In the material below, find all lines with the string "destruct" and copy them.

════════

Lemma log2_times_le (a : Z) (p q : nat) :
  (0 < a)%Z -> (a ^ Z.of_nat q <= 2 ^ Z.of_nat p)%Z ->
  log2 (IZR a) * INR q <= INR p.
Proof.
  intros Ha H. apply IZR_le in H. rewrite <- !pow_IZR in H.
  assert (Ha' : 0 < IZR a) by now apply IZR_lt.
  assert (H2 : 0 < IZR a ^ q) by now apply pow_lt.
  apply ln_le_compat in H; [|assumption].
  rewrite !ln_pow in H by lra. pose proof ln_2_pos as L.
  unfold log2. apply (Rmult_le_reg_r (ln 2)); [assumption|].
  replace (ln (IZR a) / ln 2 * INR q * ln 2) with (INR q * ln (IZR a))
    by (field; lra).
  exact H.
Qed.

End Real_lemmas.

(** ** The entropy estimate *)

Lemma possible_characters_spec (U : unicode_tables) (password : str) :
  possible_characters U password = spec_alphabet_size U 20 password.
Proof.
  unfold possible_characters, spec_alphabet_size.
  change (Z.of_nat (List.length symbols)) with 20%Z.
  destruct (existsb (islower U) password), (existsb (isupper U) password),
    (existsb (isdigit U) password), (existsb is_symbol password),
    (existsb (isspace U) password); reflexivity.
Qed.

Lemma existsb_widening (U : unicode_tables) (password : str) :
  existsb (widening U) password
  = existsb (islower U) password || existsb (isupper U) password
    || existsb (isdigit U) password || existsb is_symbol password.
Proof.
  induction password as [|c password IH]; [reflexivity|].
  cbn [existsb]. rewrite IH. unfold widening.
  destruct (islower U c), (isupper U c), (isdigit U c), (is_symbol c),
    (existsb (islower U) password), (existsb (isupper U) password),
    (existsb (isdigit U) password), (existsb is_symbol password);
    reflexivity.
Qed.

Lemma forallb_negb_existsb {A : Type} (f : A -> bool) (l : list A) :
  forallb (fun x => negb (f x)) l = negb (existsb f l).
Proof.
  induction l as [|x l IH]; [reflexivity|].
  simpl. rewrite IH. now destruct (f x).
Qed.

Lemma existsb_nonempty {A : Type} (f : A -> bool) (l : list A) :
  existsb f l = true -> (1 <= List.length l)%nat.
Proof. destruct l; [discriminate | simpl; lia]. Qed.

════════

:: Answer section ::
  destruct (existsb (islower U) password), (existsb (isupper U) password),
  destruct (islower U c), (isupper U c), (isdigit U c), (is_symbol c),
  simpl. rewrite IH. now destruct (f x).
Proof. destruct l; [discriminate | simpl; lia]. Qed.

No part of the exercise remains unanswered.